Alumni news

Sewanee's Anthropology majors have a high success rate in gaining admittance to their chosen graduate programs.

If you are a Sewanee Anthropology Graduate, we would like to hear from you!  E-mail your news and a photo to: dmurdock@sewanee.edu

Carrie Parris '08 is working towards a Ph.D. in Mesoamerican Archaeology at Tulane.

Lauren Alston '07
is pursuing a graduate degree in Archaeology in Illinois.

Annie Cheek '07 is working at an advertising agency in Tampa, FL.

Almire Sidik '07 is pursuing a degree in Conflict Resolution.

Shawn Means '06 has been inducted as a Junior Fellow of the American Academy of Political and Social Science in Washington, DC. She is one of only ten undergraduates nationwide to receive this honor. She will begin a graduate program at the University of Virginia in Fall of 2006 in Urban and Environmental Planning.

Eva Rocke '06 spent the summer after graduation pursuing ecological research in Brazil and has now completed an internship with the Sierra Club.

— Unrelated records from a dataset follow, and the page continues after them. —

Lemma apply_demotes_spec reason ds m :
  manager_ok m -> unique m.(index) -> NoDup (map fst ds) ->
  let m' := snd (apply_demotes reason ds m) in
  unique m'.(index) /\ m'.(store) = m.(store) /\
  forall e, e ∈ m.(index).(shards) -> batch_effect ds e m'.(index).(shards).
Proof.
  cbv zeta. revert m. induction ds as [|[l target] ds IH]; intros m Hm Hu Hnd.
  { split_and!; try done. intros e He. split; [done |]. intros t Ht. by apply elem_of_nil in Ht. }
  rewrite apply_demotes_cons. cbn in Hnd. apply NoDup_cons in Hnd as [Hl Hnd].
  destruct (demote_letter_with_reason to_parked_body (index m) l target reason (next_id m)) as [r |] eqn:E.
  - pose proof (demote_ok _ _ _ _ _ Hm E) as Hm'.
    apply demote_Some in E as (pos & old & new & Hf & Hleg & Er & Hc & Hst & Hb & Hn).
    destruct (IH (with_index m r) Hm') as (U & S & Heff); [| done |].
    { unfold unique. cbn. by rewrite (loaded_letters_changes _ _ _ _ _ Hc). }
    split_and!; try done. intros e He.
    pose proof (find_shard_Some _ _ _ _ Hf) as (Hpos & Hold & _).
    destruct (decide (drive e = l)) as [Hd | Hd].
    + assert (e = old) as -> by exact (find_shard_lookup _ _ _ _ Hu Hf e He Hd).
      destruct (Heff new (changes_one_new _ _ _ _ _ Hc)) as [Hstay _].
      destruct Hc as (_ & _ & Hdr & Hss & Hpin).
      assert (Hin : new ∈ shards (index (snd (apply_demotes reason ds (with_index m r))))).
      { apply Hstay. intros t Ht. destruct Hl. rewrite Hdr, Hd in Ht. apply list_elem_of_fmap. by exists (l, t). }
      split.
      * intros Hno. rewrite (Hno target) in Hleg; [done |]. rewrite Hd. left.
      * intros t [[= _ ->] | Ht]%elem_of_cons _; [by exists new |].
        destruct Hl. rewrite Hd in Ht. apply list_elem_of_fmap. by exists (l, t).
    + apply batch_effect_skip; [done |]. apply Heff.
      eapply changes_one_other; [exact Hu | exact Hc | done | congruence].
  - destruct (IH m Hm Hu Hnd) as (U & S & Heff). split_and!; try done. intros e He.
    destruct (decide (drive e = l)) as [Hd | Hd]; [| apply batch_effect_skip; [done | by apply Heff]].
    destruct (find_shard_unique _ _ Hu He) as [pos Hf].
    assert (Hleg : is_legal_demote_target (state e) target = false).
    { destruct (is_legal_demote_target _ _) eqn:Hleg; [|done]. rewrite Hd in Hf.
      destruct (demote_legal to_parked_body _ _ target reason (next_id m) _ _ (proj1 Hm) Hf Hleg) as [r E']. congruence. }
    destruct (Heff e He) as [B1 B2]. split.
    + intros Hno. apply B1. intros u Hu'. apply Hno. by right.
    + intros u [[= _ ->] | Hu']%elem_of_cons; [congruence | by apply B2].
Qed.

Lemma commit_demotes_shards reason ds m :
  (commit_demotes reason ds m).(index) = (snd (apply_demotes reason ds m)).(index).
Proof. unfold commit_demotes. destruct (apply_demotes _ _ _) as [n m']. by destruct (0 <? n). Qed.

(** * Idle demotion *)

Definition idle_decision e (s : DriveStats) (now_ms : Z) (c : Config) : option ShardState :=
  if is_pinned e now_ms then None else fst (evaluate_idle_demote e s now_ms c).

Lemma detect_idle_iff es st now c l t :
  NoDup (map stats es) ->
  (l, t) ∈ fst (detect_idle es st now c) <->
  exists e, e ∈ es /\ e.(drive) = l /\ idle_decision e (stats_of st e) now c = Some t.
Proof.
  revert st. induction es as [|e es IH]; intros st Hnd; cbn [detect_idle].
  { setoid_rewrite elem_of_nil. naive_solver. }
  cbn in Hnd. apply NoDup_cons in Hnd as [Hni Hnd]. setoid_rewrite elem_of_cons.
  destruct (is_pinned e now) eqn:Ep.
  { rewrite IH by done. split; intros (x & Hx & Hd & Ht); exists x; split_and!; auto.
    destruct Hx as [-> | Hx]; [|done]. unfold idle_decision in Ht. by rewrite Ep in Ht. }
  destruct (evaluate_idle_demote e (stats_of st e) now c) as [target s] eqn:Ev.
  specialize (IH (<[stats e := s]> st) Hnd).
  assert (Hsame : forall x, x ∈ es -> stats_of (<[stats e := s]> st) x = stats_of st x).
  { intros x Hx. unfold stats_of. rewrite lookup_insert_ne; [done |]. intros E. apply Hni.
    rewrite E. apply list_elem_of_fmap. by exists x. }
  assert (He : idle_decision e (stats_of st e) now c = target) by (unfold idle_decision; by rewrite Ep, Ev).
  destruct (detect_idle es _ now c) as [ds st']. cbn [fst] in *.
  assert (Hrest : (l, t) ∈ ds <-> exists x, x ∈ es /\ drive x = l /\ idle_decision x (stats_of st x) now c = Some t).
  { rewrite IH. split; intros (x & Hx & Hd & Ht); exists x; split_and!; try done; by rewrite Hsame in * by done. }
  destruct target as [u |]; cbn [fst]; rewrite ?elem_of_cons, Hrest.
  - split.
    + intros [[= -> ->] | (x & Hx & ?)]; [exists e | exists x]; auto.
    + intros (x & [-> | Hx] & Hd & Ht); [left; congruence | right; eauto].
  - split.
    + intros (x & Hx & ?). exists x. auto.
    + intros (x & [-> | Hx] & Hd & Ht); [congruence | eauto].
Qed.

Lemma detect_idle_NoDup es st now c :
  NoDup (map drive es) -> NoDup (map fst (fst (detect_idle es st now c))) /\
  (forall l t, (l, t) ∈ fst (detect_idle es st now c) -> l ∈ map drive es).
Proof.
  revert st. induction es as [|e es IH]; intros st Hnd; cbn [detect_idle].
  { split; [constructor |]. intros l t H. by apply elem_of_nil in H. }
  cbn in Hnd. apply NoDup_cons in Hnd as [Hni Hnd]. destruct (is_pinned e now).
  { destruct (IH st Hnd) as [H1 H2]. split; [done |]. intros l t H. right. by eapply H2. }
  destruct (evaluate_idle_demote e (stats_of st e) now c) as [target s].
  destruct (IH (<[stats e := s]> st) Hnd) as [H1 H2].
  destruct (detect_idle es _ now c) as [ds st']. cbn [fst] in *.
  destruct target as [u |]; cbn [fst map].
  - split.
    + constructor; [|done]. intros Hin. apply list_elem_of_fmap in Hin as ([l t] & Hl & Hin).
      cbn in Hl. subst l. apply Hni. by eapply H2.
    + intros l t [[= -> _] | H]%elem_of_cons; [left | right; by eapply H2].
  - split; [done |]. intros l t H. right. by eapply H2.
Qed.

(** Letters and statistics are not shared between shards. *)
Definition separate (m : IndexManager) : Prop :=
  manager_ok m /\ unique m.(index) /\ NoDup (map stats m.(index).(shards)).

Lemma demote_idle_effect m now c e :
  separate m -> e ∈ m.(index).(shards) ->
  let after := (demote_idle_shards m now c).(index).(shards) in
  match idle_decision e (stats_of m.(store) e) now c with
  | Some t =>
      if is_legal_demote_target (state e) t
      then exists e', e' ∈ after /\ e'.(drive) = e.(drive) /\ e'.(stats) = e.(stats) /\ state e' = t /\
             e'.(body) = None /\ e'.(pin_until_ms) = 0
      else e ∈ after
  | None => e ∈ after
  end.
Proof.
  intros (Hm & Hu & Hs) He. cbv zeta. unfold demote_idle_shards, demote_idle_detect.
  pose proof (detect_idle_iff (shards (index m)) (store m) now c (drive e)) as Hiff.
  destruct (detect_idle_NoDup (shards (index m)) (store m) now c Hu) as [Hnd _].
  pose proof (fun i => detect_idle_dom (shards (index m)) (store m) now c i) as Hdom.
  destruct (detect_idle (shards (index m)) (store m) now c) as [ds st]. cbn [fst snd] in *.
  assert (Hm' : manager_ok (with_store m st)) by by apply with_store_ok.
  destruct (apply_demotes_spec IdleTtl ds (with_store m st) Hm' Hu Hnd) as (_ & _ & Heff).
  specialize (Heff e He). rewrite <- commit_demotes_shards in Heff.
  assert (Heff' : batch_effect ds e
    (index match ds with [] => with_store m st | _ :: _ => commit_demotes IdleTtl ds (with_store m st) end).(shards))
    by (by destruct ds).
  clear Heff. revert Heff'. set (after := shards _). intros [B1 B2].
  assert (Honly : forall t, (drive e, t) ∈ ds <-> idle_decision e (stats_of (store m) e) now c = Some t).
  { intros t. rewrite Hiff by done. split; [|eauto]. intros (x & Hx & Hd & Ht).
    destruct (find_shard_unique _ _ Hu He) as [pos Hf].
    by rewrite (find_shard_lookup _ _ _ _ Hu Hf x Hx Hd) in Ht. }
  destruct (idle_decision e (stats_of (store m) e) now c) as [t |].
  - destruct (is_legal_demote_target (state e) t) eqn:Hleg.
    + apply B2; [by apply Honly | done].
    + apply B1. intros u Hu'. apply Honly in Hu'. congruence.
  - apply B1. intros u Hu'. apply Honly in Hu'. done.
Qed.

Definition idle_secs_of (s : DriveStats) (now_ms : Z) : Z := saturating_sub now_ms s.(last_query_at_ms) / 1000.

(** The TTL of the current tier at the sampled rate. *)
Definition ttl_of e (s : DriveStats) (now_ms : Z) (c : Config) : Z :=
  chosen_ttl_for_state (state e)
    (build_thresholds (per_minute (fst (decay_ema fixed_rate blend to_fixed s now_ms))) c.(tiers)).

Definition one_tier_down (s t : ShardState) : Prop :=
  s = Hot /\ t = Warm \/ s = Warm /\ t = Parked \/ s = Parked /\ t = Cold.

Lemma idle_decision_Some e s now c t :
  idle_decision e s now c = Some t <->
  is_pinned e now = false /\ one_tier_down (state e) t /\ ttl_of e s now c <= idle_secs_of s now /\
  (forall floor, min_tier_for_drive e.(drive) c = Some floor -> tier_rank floor <= tier_rank t).
Proof.
  unfold idle_decision, evaluate_idle_demote, ttl_of, idle_secs_of, one_tier_down.
  destruct (is_pinned e now); [split; [done | by intros [? _]] |].
  destruct (decay_ema _ _ _ s now) as [rate s']. cbn [fst].
  set (th := build_thresholds _ _). set (idle := saturating_sub _ _ / 1000).
  assert (Htarget : forall u, next_state_for_idle_with_thresholds (state e) idle th = Some u <->
    one_tier_down (state e) u /\ chosen_ttl_for_state (state e) th <= idle).
  { intros u. unfold one_tier_down.
    unfold next_state_for_idle_with_thresholds, chosen_ttl_for_state.
    destruct (state e); repeat case_match;
      (split; [intros Hq; first [discriminate Hq | injection Hq as <-; split; [tauto | lia]]
              | intros [[[? ->] | [[? ->] | [? ->]]] ?]; done || lia]). }
  unfold one_tier_down in Htarget.
  destruct (next_state_for_idle_with_thresholds (state e) idle th) as [u |].
  - assert (Heq : forall t, Some u = Some t <-> _ ) by exact Htarget.
    destruct (min_tier_for_drive (drive e) c) as [floor |].
    + destruct (Z.ltb_spec (tier_rank u) (tier_rank floor)).
      * split; [done |]. intros (_ & Hd & Ht & Hf). specialize (Hf floor eq_refl).
        pose proof (proj2 (Heq t) (conj Hd Ht)) as [= ->]. lia.
      * rewrite Heq. split; [|tauto]. intros [Hd Ht]. split_and!; try done.
        pose proof (proj2 (Heq t) (conj Hd Ht)) as [= ->]. by intros f [= <-].
    + rewrite Heq. split; [|tauto]. intros [Hd Ht]. by split_and!.
  - assert (Heq : forall t, None = Some t <-> _ ) by exact Htarget.
    rewrite Heq. split; [|tauto]. intros [Hd Ht]. discriminate (proj2 (Heq t) (conj Hd Ht)).
Qed.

She plans to become a lobbyist for environmental, health and reproductive rights issues.

Ted Smith '06 is now earning his degree in Dentistry.

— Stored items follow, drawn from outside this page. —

#[export] Instance grammar_status :
  Grammar SnapshotLeaseStatus_decode
    (fun d bs => SnapshotLeaseStatus_valid d /\ bs = SnapshotLeaseStatus_encode d).
Proof.
  grammar_record ltac:(unfold SnapshotLeaseStatus_valid, SnapshotLeaseStatus_encode).
Qed.

(** * Envelopes *)

Definition SnapshotManagerRequest_valid (r : SnapshotManagerRequest) : Prop :=
  match r with
  | Create c => CreateSnapshotLease_valid c
  | Duplicate d => is_u64 (dup_snapshot_lease_id d) /\ is_u32 (approved_reader_process_id d)
  | Renew d => is_u64 (renew_snapshot_lease_id d) /\ is_i64 (requested_expiry_unix_ms d)
  | Release d => is_u64 (release_snapshot_lease_id d)
  | Query d => is_u64 (query_snapshot_lease_id d)
  end.

Definition SnapshotManagerResponse_valid (r : SnapshotManagerResponse) : Prop :=
  match r with
  | Created c => CreateSnapshotLeaseResult_valid c
  | Renewed v => is_i64 v
  | Status s => SnapshotLeaseStatus_valid s
  | Error _ hresult message =>
      match hresult with Some h => is_i32 h | None => True end /\
      byte_list message /\ utf8_valid message = true /\ zlen message <= MAX_MESSAGE_BYTES
  | Duplicated | ReleasedResponse => True
  end.

(** What a response decodes from: its encoding, with any nonzero presence byte. *)
Definition response_grammar (r : SnapshotManagerResponse) (bs : list Z) : Prop :=
  SnapshotManagerResponse_valid r /\
  match r with
  | Error code (Some h) message =>
      exists b, 0 < b < 256 /\
        bs = [5; SnapshotManagerErrorCode_encode code; b] ++ to_le_bytes 4 (u32 h) ++
             write_string_u16_prefixed [] message
  | _ => bs = SnapshotManagerResponse_encode r
  end.

(** A tag byte in front of a payload. *)
Lemma grammar_tagged {A} (payload : Z -> Dec A) P :
  (forall tag, is_u8 tag -> Grammar (payload tag) (fun x bs => P x (tag :: bs))) ->
  (forall x, ~ P x []) ->
  (forall x b bs, P x (b :: bs) -> is_u8 b) ->
  Grammar (let! tag := read_u8 in payload tag) P.
Proof.
  intros H Hn Hb r x r' Hr. split.
  - unfold bind. destruct (read_u8 r) as [[a m] |] eqn:E; [|done]. intros Hy.
    apply grammar in E as (b1 & [Ha ->] & H1); [|done].
    apply (H a Ha) in Hy as (b2 & HP & H2); [|by eapply parses_ok].
    exists (a :: b2). split; [done |]. apply (parses_app r [a] b2 r'). eauto.
  - intros ([|a bs] & HP & Hs); [by apply Hn in HP |].
    apply (parses_app r [a] bs r') in Hs as (m & H1 & H2). pose proof (Hb _ _ _ HP) as Ha.
    unfold bind. assert (read_u8 r = Ok (a, m)) as -> by (apply grammar; eauto).
    apply (H a Ha); [by eapply parses_ok | eauto].
Qed.

Ltac grammar_case :=
  eapply grammar_ext; [apply _ |]; cbv beta; intros r bs _; split;
  [ intros ?; grammar_parts; rewrite ?app_nil_r; done
  | intros [Hv He]; destruct r; try done; injection He as ->;
    cbv beta; eexists _, _, []; rewrite app_nil_r;
    split; [split; [exact Hv | reflexivity] | split; [split |]; reflexivity] ].

#[export] Instance grammar_request :
  Grammar request_body
    (fun r bs => SnapshotManagerRequest_valid r /\ bs = SnapshotManagerRequest_encode r).
Proof.
  apply grammar_tagged.
  - intros tag _. cbv beta.
    destruct (decide (tag = 0)) as [-> |]; [grammar_case |].
    destruct (decide (tag = 1)) as [-> |]; [grammar_case |].
    destruct (decide (tag = 2)) as [-> |]; [grammar_case |].
    destruct (decide (tag = 3)) as [-> |]; [grammar_case |].
    destruct (decide (tag = 4)) as [-> |]; [grammar_case |].
    eapply grammar_ext with (P := fun _ _ => False).
    + destruct tag as [|[[[]|[]|]|[[]|[]|]|]|]; done || apply _.
    + intros r bs _. split; [done |]. intros [_ H]. destruct r; cbn in H; congruence.
  - intros [] [_ H]; done.
  - intros [] b bs [_ H]; injection H as -> _; lia.
Qed.

Lemma grammar_error_response :
  Grammar
    (let! code_byte := read_u8 in
     let! code := discriminant "code" SnapshotManagerErrorCode_decode code_byte in
     let! hresult := read_optional_i32 in
     let! message := read_string_u16_prefixed "message" MAX_MESSAGE_BYTES in
     ret (Error code hresult message))
    (fun r bs => response_grammar r (5 :: bs)).
Proof.
  eapply grammar_ext; [apply _ |]. cbv beta. intros r bs _. split.
  - intros H. grammar_parts. rewrite app_nil_r. unfold response_grammar. destruct x5 as [v |].
    + destruct H4 as [Hv (b & Hb & ->)]. split; [done |]. exists b. done.
    + subst x6. split; [done |]. exact (eq_sym (write_string_app [5; _; 0] x8)).
  - intros [Hv He]. unfold MAX_MESSAGE_BYTES. pose proof SnapshotManagerErrorCode_encode_u8.
    destruct r as [| | | | |code h m]; cbn in He; grammar_parts.
    assert (exists w, match h with
      | Some v => is_i32 v /\ exists b, 0 < b < 256 /\ w = b :: to_le_bytes 4 (u32 v)
      | None => w = [0] end /\
      bs = [SnapshotManagerErrorCode_encode code] ++ w ++ write_string_u16_prefixed [] m)
      as (w & Hw & ->).
    { destruct h as [v |]; [cbn in He; grammar_parts |].
      - eexists (_ :: to_le_bytes 4 (u32 v)). split; [split; [apply Hv | eauto] | done].
      - exists [0]. split; [done |]. rewrite write_string_app in He. by injection He. }
    clear He. destruct Hv as (_ & Hm & Hu & Hl). unfold MAX_MESSAGE_BYTES in Hl.
    eexists _, [_], _. split; [split; [apply H | done] |]. split; [|done].
    eexists code, [], _. split; [done |]. split; [|done].
    exists h, w. eexists. split; [done |]. split; [|done].
    eexists m, _, []. rewrite app_nil_r. split_and!; try done. lia.
Qed.

(** The responses whose grammar is their encoding. *)
Ltac response_case :=
  eapply grammar_ext; [apply _ |]; cbv beta; intros r bs _; split;
  [ intros ?; grammar_parts; rewrite ?app_nil_r; done
  | intros [Hv He]; destruct r as [| | | | |? [] ?]; cbn in He; grammar_parts; try done;
    eexists _, _, []; rewrite app_nil_r;
    split; [split; [exact Hv | reflexivity] | split; [split |]; reflexivity] ].

Ltac response_unit :=
  eapply grammar_ext; [apply _ |]; cbv beta; intros r bs _; split;
  [ intros [-> ->]; done
  | intros [Hv He]; destruct r as [| | | | |? [] ?]; cbn in He; grammar_parts; done ].

#[export] Instance grammar_response : Grammar response_body response_grammar.
Proof.
  apply grammar_tagged.
  - intros tag _. cbv beta.
    destruct (decide (tag = 0)) as [-> |]; [response_case |].
    destruct (decide (tag = 1)) as [-> |]; [response_unit |].
    destruct (decide (tag = 2)) as [-> |]; [response_case |].
    destruct (decide (tag = 3)) as [-> |]; [response_unit |].
    destruct (decide (tag = 4)) as [-> |]; [response_case |].
    destruct (decide (tag = 5)) as [-> |]; [apply grammar_error_response |].
    eapply grammar_ext with (P := fun _ _ => False).
    + destruct tag as [|[[[]|[]|]|[[]|[]|]|]|]; done || apply _.
    + intros r bs _. split; [done |]. intros [_ H].
      destruct r as [| | | | |? [] ?]; cbn in H; naive_solver congruence.
  - intros r [_ H]. destruct r as [| | | | |? [] ?]; cbn in H; naive_solver.
  - intros r b bs [_ H]. destruct r as [| | | | |? [] ?]; cbn in H;
      grammar_parts; lia.
Qed.

(** * Theorems *)

Lemma decode_with_grammar {A} (d : Dec A) P `{!Grammar d P} bytes x :
  byte_list bytes ->
  decode_with d bytes = Ok x <-> exists bs rest, P x bs /\ bytes = bs ++ rest.
Proof.
  intros Hb. assert (reader_ok (reader_new bytes)) as Hr.
  { split; [cbn; pose proof (zlen_nonneg bytes); lia | done]. }
  unfold decode_with. split.
  - destruct (d (reader_new bytes)) as [[y m] |] eqn:E; [|done]. intros [= ->].
    apply grammar in E as (bs & HP & _ & Hg & _); [|done].
    apply get_range_Some in Hg as (_ & _ & Hg). cbn in Hg. rewrite drop_0 in Hg.
    exists bs. eexists. split; [done |]. rewrite Hg at 1. symmetry. apply take_drop.
  - intros (bs & rest & HP & ->).
    assert (d (reader_new (bs ++ rest)) = Ok (x, mkReader (bs ++ rest) (zlen bs))) as ->; [|done].
    apply grammar; [done |]. exists bs. split; [done |]. split_and!; try done.
    exact (get_range_mid [] bs rest 0 _ eq_refl eq_refl).
Qed.

Lemma response_encode_grammar r :
  SnapshotManagerResponse_valid r -> response_grammar r (SnapshotManagerResponse_encode r).
Proof.
  intros Hv. split; [done |]. destruct r as [| | | | |code [h |] m]; try done.
  exists 1. split; [lia |]. unfold SnapshotManagerResponse_encode, write_optional_i32.
  rewrite write_string_app. unfold write_i32_le. by rewrite <- !app_assoc.
Qed.

(** C27: a request decodes from a buffer exactly when the buffer starts with the
    encoding of that request and the request is within the protocol's bounds;
    whatever follows the encoding is ignored.  So encoding and decoding round-trip,
    no byte string decodes in two ways, and no strict prefix of an encoding
    decodes to the request it came from. *)
Theorem request_decode_exact bytes r :
  byte_list bytes ->
  SnapshotManagerRequest_decode bytes = Ok r <->
  SnapshotManagerRequest_valid r /\ exists rest, bytes = SnapshotManagerRequest_encode r ++ rest.
Proof.
  intros Hb. unfold SnapshotManagerRequest_decode.
  rewrite (decode_with_grammar request_body _ bytes r Hb). cbv beta. naive_solver.
Qed.

Lemma SnapshotManagerResponse_encode_bytes r :
  SnapshotManagerResponse_valid r -> byte_list (SnapshotManagerResponse_encode r).
Proof.
  pose proof (fun s => SnapshotLeaseState_encode_u8 s). pose proof SnapshotManagerErrorCode_encode_u8.
  destruct r as [[]| | | |[]|? [] ?]; cbn -[to_le_bytes app zlen Z.pow];
    unfold CreateSnapshotLeaseResult_valid, SnapshotLeaseStatus_valid,
      CreateSnapshotLeaseResult_encode, SnapshotLeaseStatus_encode, write_optional_i32,
      write_bytes_u32_prefixed, write_string_u16_prefixed, write_u16_le, write_u32_le, write_u64_le,
      write_i64_le, write_i32_le;
    intros Hv; grammar_parts; rewrite ?Forall_app, ?Forall_cons, ?Forall_nil; cbn in *;
    split_and?; first [done | apply to_le_bytes_byte | lia | apply H | apply H0 | idtac].
Qed.

Lemma zset_third {A} (x y z b : A) l : zset (x :: y :: z :: l) 2 b = x :: y :: b :: l.
Proof.
  unfold zset. rewrite !zlen_cons. pose proof (zlen_nonneg l).
  by replace ((0 <=? 2) && (2 <? 1 + (1 + (1 + zlen l)))) with true by lia.
Qed.

(** A response within the protocol's bounds decodes back from its encoding,
    whatever follows; and whatever a buffer decodes to is within the bounds, the
    buffer starting with its encoding up to the presence byte of an error's
    [hresult], for which any nonzero value is read as present. *)
Theorem response_roundtrip r :
  (SnapshotManagerResponse_valid r -> forall rest, byte_list rest ->
     SnapshotManagerResponse_decode (SnapshotManagerResponse_encode r ++ rest) = Ok r) /\
  (forall bytes, byte_list bytes -> SnapshotManagerResponse_decode bytes = Ok r ->
     SnapshotManagerResponse_valid r /\
     exists bs rest, bytes = bs ++ rest /\
       (bs = SnapshotManagerResponse_encode r \/
        exists code h m b, r = Error code (Some h) m /\ 0 < b < 256 /\
          bs = zset (SnapshotManagerResponse_encode r) 2 b)).
Proof.
  unfold SnapshotManagerResponse_decode. split.
  - intros Hv rest Hr. apply (decode_with_grammar response_body response_grammar).
    + by apply Forall_app, conj; [apply SnapshotManagerResponse_encode_bytes |].
    + eauto using response_encode_grammar.
  - intros bytes Hb (bs & rest & [Hv HP] & ->)%(decode_with_grammar response_body response_grammar);
      [|done]. split; [done |]. exists bs, rest. split; [done |].
    destruct r as [| | | | |code [h |] m]; eauto.
    destruct HP as (b & Hb' & ->). right. exists code, h, m, b. split; [done |]. split; [done |].
    unfold SnapshotManagerResponse_encode, write_optional_i32.
    rewrite (write_string_app (write_i32_le _ _)). unfold write_i32_le. rewrite <- !app_assoc.
    symmetry. apply zset_third.
Qed.

(** ** Witnesses *)

Definition sample_create : SnapshotManagerRequest :=
  Create (mkCreateSnapshotLease (replicate 16 1)
    (mkVolumeIdentity 0x0102030405060708 [123; 65; 65; 125])
    [67; 0; 58; 0; 92; 0] 3600 1).

Lemma request_decode_exact_witness :
  SnapshotManagerRequest_decode (SnapshotManagerRequest_encode sample_create ++ [7; 7]) =
  Ok sample_create.
Proof.
  apply request_decode_exact.
  - repeat (apply Forall_cons; split; [by_eval |]). exact (Forall_nil_2 _).
  - split; [|by eexists]. cbn. unfold CreateSnapshotLease_valid, VolumeIdentity_valid.
    cbn -[Z.pow]. split_and!; try (by_eval); forall_eval.
Defined.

Lillian Azevedo-Grout '05 has received the Jack Kent Cooke Scholarship that will enable her to pursue a Ph.D. in underwater archaeology at the University of Southampton in England. The Cooke Scholarship is highly competitive and is awarded through a nationwide selection process. Lillian founded the scuba club at Sewanee, has previously excavated a Civil War Blockade Runner, the Denbigh, in Galveston Bay through an internship with the institute Nautical Archaeology and has taught diving in Key Largo. She graduated Phi Beta Kappa and Magna Cum Laude.

Chris Honeycutt '05 is working for for an environmental NGO in Seattle and is going to Africa with the Peace Corps.

David Zeman '05 is doing a Ph.D. in Anthropology at Case Western (fully funded).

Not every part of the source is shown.